- **TASK INSTRUCTIONS**
Please return all lines from the records below that include the string "list".

- **RECORDS FOR PROCESSING**
---*---

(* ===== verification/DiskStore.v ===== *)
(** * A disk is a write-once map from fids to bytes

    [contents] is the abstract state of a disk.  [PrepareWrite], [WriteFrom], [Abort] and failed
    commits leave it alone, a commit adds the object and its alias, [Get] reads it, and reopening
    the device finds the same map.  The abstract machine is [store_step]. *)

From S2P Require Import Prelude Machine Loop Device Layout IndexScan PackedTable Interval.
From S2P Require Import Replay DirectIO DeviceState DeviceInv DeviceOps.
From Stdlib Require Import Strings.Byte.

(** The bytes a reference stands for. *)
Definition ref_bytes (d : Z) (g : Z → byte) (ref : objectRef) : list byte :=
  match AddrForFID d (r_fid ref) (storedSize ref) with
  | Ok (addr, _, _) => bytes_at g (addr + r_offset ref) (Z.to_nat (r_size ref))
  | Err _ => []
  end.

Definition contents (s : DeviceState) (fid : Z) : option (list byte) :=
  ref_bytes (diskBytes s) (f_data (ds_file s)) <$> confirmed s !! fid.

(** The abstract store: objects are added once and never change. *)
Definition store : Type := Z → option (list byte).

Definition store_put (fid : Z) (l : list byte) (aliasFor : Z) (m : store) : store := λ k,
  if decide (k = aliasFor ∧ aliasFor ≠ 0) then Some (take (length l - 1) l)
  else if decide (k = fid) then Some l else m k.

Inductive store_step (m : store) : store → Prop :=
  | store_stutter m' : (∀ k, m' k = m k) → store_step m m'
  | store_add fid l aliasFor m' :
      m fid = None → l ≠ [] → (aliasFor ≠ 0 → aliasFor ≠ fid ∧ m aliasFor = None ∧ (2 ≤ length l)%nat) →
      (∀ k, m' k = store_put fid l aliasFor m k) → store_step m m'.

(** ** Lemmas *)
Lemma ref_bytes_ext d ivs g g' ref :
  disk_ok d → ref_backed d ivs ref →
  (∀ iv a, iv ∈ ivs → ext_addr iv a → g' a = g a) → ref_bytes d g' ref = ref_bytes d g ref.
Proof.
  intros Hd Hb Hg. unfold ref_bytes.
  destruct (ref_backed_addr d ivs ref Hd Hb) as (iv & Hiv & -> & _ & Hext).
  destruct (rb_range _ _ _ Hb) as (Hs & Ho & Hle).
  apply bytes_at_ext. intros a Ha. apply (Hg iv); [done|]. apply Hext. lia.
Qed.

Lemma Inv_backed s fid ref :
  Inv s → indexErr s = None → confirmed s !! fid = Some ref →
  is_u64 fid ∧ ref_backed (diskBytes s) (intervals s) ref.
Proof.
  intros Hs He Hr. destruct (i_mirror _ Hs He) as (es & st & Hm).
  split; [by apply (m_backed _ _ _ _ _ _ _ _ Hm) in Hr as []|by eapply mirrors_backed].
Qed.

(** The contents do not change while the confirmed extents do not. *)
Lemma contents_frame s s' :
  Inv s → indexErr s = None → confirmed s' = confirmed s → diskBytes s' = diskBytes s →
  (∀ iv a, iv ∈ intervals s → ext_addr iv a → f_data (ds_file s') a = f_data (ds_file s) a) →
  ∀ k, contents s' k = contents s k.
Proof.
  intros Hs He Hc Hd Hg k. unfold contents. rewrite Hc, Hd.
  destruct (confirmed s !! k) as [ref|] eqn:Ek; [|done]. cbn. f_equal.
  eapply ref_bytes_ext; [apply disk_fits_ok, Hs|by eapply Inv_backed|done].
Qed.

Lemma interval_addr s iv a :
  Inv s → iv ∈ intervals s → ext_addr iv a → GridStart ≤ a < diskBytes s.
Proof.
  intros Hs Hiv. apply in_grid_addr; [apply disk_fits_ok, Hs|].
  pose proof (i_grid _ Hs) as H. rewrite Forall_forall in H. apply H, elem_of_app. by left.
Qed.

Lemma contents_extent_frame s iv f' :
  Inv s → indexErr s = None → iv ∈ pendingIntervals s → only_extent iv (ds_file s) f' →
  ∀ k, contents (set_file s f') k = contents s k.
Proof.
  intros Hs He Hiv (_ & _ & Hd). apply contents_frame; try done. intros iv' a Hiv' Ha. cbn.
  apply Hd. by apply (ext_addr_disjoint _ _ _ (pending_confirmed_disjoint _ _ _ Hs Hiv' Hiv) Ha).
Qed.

---*---

- **ANSWER FOR THIS EXERCISE**
Definition ref_bytes (d : Z) (g : Z → byte) (ref : objectRef) : list byte :=
Definition contents (s : DeviceState) (fid : Z) : option (list byte) :=
Definition store : Type := Z → option (list byte).
Definition store_put (fid : Z) (l : list byte) (aliasFor : Z) (m : store) : store := λ k,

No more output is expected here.